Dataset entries
____________
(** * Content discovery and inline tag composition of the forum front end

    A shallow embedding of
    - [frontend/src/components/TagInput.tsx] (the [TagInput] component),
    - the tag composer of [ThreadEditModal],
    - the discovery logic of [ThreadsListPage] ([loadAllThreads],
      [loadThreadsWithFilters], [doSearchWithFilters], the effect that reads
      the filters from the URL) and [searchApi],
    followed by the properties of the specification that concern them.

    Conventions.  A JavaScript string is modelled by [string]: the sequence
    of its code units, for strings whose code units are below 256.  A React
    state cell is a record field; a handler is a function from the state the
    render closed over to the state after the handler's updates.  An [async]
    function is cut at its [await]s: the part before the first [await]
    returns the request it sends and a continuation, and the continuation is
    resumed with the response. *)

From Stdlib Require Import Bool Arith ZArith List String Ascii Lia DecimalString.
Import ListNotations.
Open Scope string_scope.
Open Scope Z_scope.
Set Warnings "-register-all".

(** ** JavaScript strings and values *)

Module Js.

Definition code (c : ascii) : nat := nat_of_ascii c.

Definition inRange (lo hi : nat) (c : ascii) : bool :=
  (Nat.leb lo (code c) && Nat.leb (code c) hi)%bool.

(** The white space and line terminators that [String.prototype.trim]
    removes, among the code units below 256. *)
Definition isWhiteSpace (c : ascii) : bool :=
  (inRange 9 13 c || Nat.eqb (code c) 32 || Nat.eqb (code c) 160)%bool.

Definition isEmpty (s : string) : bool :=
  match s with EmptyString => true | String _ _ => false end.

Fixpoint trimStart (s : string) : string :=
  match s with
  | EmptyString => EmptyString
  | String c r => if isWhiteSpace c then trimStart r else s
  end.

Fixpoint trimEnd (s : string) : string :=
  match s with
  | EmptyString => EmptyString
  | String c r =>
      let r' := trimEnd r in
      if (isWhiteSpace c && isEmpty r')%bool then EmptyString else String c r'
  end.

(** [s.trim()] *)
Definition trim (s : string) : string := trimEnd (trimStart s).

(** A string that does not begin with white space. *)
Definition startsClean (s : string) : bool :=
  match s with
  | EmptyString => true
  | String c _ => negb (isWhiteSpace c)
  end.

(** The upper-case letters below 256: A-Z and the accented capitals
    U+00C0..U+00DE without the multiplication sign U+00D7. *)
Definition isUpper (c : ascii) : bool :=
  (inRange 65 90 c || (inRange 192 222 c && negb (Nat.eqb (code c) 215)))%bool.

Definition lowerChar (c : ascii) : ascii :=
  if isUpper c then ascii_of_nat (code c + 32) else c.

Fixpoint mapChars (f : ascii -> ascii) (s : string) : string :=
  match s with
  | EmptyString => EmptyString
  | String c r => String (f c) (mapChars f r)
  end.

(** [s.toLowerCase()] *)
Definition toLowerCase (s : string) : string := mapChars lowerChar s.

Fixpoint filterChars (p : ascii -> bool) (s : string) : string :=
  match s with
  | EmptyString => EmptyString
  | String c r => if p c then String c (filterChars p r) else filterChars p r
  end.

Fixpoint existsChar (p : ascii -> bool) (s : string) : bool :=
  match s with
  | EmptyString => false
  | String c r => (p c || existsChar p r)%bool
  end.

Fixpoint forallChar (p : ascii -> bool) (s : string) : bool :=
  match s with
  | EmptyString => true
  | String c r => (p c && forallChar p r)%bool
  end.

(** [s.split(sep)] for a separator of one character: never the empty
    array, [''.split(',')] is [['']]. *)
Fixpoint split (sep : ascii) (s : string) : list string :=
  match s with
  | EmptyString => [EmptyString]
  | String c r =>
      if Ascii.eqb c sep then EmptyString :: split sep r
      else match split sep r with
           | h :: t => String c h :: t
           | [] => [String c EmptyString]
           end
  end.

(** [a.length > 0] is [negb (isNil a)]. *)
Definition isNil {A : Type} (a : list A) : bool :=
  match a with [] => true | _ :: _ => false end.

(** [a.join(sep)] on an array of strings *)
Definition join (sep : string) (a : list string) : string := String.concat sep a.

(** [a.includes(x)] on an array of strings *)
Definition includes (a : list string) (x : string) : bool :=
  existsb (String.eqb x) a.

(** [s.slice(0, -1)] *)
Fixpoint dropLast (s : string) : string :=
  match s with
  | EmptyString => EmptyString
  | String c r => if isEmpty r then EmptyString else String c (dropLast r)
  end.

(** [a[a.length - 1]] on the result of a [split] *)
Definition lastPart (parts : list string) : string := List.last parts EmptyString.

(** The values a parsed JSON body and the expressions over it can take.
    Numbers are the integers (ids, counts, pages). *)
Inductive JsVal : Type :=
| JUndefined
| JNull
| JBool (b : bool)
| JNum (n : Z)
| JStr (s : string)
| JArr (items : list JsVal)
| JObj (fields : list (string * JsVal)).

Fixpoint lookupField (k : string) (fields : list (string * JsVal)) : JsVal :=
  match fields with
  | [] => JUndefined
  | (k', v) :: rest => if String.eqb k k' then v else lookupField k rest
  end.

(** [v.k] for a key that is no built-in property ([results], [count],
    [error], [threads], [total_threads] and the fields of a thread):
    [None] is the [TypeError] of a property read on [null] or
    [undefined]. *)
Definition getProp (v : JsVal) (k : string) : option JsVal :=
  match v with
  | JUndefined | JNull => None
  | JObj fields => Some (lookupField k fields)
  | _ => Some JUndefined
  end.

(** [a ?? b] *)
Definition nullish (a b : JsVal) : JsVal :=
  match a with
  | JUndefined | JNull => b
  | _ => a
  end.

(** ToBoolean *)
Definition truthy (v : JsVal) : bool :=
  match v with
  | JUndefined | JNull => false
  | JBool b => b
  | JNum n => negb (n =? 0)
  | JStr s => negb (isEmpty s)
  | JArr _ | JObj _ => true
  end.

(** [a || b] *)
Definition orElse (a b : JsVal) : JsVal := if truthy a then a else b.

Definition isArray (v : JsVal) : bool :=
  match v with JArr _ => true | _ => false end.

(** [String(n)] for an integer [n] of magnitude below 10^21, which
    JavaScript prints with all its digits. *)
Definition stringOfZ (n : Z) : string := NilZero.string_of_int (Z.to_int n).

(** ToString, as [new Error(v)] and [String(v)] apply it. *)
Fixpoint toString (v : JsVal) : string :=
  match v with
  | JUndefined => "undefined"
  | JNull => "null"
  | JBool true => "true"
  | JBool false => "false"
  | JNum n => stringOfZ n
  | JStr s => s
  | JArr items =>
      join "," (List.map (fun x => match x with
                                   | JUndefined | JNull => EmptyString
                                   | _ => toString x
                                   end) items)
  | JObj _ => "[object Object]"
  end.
____________
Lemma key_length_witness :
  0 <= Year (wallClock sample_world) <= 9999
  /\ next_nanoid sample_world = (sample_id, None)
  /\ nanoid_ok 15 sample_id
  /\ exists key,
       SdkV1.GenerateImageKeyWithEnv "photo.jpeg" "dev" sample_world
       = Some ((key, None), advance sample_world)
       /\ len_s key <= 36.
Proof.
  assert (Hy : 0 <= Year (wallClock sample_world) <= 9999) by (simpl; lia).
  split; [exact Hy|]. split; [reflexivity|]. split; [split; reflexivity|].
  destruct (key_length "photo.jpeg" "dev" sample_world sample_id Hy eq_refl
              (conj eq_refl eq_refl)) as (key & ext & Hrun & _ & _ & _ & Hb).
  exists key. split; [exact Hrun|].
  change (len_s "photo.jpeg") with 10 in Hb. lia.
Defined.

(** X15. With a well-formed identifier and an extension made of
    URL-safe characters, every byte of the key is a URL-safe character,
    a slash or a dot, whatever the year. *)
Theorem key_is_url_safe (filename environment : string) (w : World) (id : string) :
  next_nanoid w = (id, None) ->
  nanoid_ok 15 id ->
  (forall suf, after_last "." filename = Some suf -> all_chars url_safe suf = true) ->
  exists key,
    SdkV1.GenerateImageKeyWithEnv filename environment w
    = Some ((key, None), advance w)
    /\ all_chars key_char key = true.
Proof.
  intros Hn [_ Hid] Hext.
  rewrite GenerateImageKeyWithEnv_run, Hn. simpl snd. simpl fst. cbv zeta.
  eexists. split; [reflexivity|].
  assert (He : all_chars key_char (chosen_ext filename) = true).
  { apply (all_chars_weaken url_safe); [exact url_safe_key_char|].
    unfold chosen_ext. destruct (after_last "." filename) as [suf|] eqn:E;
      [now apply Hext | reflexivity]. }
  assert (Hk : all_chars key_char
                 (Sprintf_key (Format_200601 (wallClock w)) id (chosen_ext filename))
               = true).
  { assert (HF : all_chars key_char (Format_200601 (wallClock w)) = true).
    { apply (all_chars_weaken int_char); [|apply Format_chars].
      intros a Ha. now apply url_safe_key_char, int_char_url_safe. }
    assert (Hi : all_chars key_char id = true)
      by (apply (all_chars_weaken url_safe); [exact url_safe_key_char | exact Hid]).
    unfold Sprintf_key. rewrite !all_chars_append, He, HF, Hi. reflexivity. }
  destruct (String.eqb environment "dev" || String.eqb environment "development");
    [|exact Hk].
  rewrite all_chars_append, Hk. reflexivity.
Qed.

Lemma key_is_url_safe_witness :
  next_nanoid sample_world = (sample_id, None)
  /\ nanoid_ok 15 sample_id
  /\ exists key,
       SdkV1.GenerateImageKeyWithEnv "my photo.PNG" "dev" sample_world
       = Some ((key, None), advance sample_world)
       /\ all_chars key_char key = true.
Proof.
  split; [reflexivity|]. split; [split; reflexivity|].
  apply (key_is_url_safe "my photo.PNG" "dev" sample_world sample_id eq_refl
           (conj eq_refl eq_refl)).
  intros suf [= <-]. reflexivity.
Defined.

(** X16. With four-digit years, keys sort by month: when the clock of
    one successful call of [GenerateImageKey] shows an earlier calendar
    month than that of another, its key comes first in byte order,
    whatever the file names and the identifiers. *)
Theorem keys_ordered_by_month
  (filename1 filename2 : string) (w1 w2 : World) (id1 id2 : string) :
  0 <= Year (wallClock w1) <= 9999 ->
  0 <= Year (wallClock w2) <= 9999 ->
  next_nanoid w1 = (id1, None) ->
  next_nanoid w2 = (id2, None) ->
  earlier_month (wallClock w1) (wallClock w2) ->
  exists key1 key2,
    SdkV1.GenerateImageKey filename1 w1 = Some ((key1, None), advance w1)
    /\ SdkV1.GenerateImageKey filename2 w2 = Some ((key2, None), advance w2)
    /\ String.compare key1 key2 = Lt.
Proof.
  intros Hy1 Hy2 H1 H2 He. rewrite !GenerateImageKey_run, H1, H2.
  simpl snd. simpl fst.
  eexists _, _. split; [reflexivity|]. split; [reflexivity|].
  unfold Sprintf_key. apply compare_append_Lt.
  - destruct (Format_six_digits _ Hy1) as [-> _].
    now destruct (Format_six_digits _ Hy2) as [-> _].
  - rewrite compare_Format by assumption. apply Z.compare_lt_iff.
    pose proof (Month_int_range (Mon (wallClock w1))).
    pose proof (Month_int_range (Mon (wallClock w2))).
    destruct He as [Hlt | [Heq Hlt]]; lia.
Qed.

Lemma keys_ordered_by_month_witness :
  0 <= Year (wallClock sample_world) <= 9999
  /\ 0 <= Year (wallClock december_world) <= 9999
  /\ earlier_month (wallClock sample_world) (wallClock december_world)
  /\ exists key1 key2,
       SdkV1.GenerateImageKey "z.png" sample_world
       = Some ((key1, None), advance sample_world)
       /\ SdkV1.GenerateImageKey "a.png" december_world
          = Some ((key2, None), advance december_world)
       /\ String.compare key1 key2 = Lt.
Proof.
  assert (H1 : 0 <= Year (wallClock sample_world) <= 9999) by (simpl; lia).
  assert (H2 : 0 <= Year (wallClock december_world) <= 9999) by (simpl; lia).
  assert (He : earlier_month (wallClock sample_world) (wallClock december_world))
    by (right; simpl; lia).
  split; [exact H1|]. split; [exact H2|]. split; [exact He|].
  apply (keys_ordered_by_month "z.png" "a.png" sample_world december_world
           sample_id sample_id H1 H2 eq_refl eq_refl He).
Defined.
____________
ASSIGNMENT
Extract every line of the records above that contains the word "state".

TASK OUTPUT
    state cell is a record field; a handler is a function from the state the
    render closed over to the state after the handler's updates.  An [async]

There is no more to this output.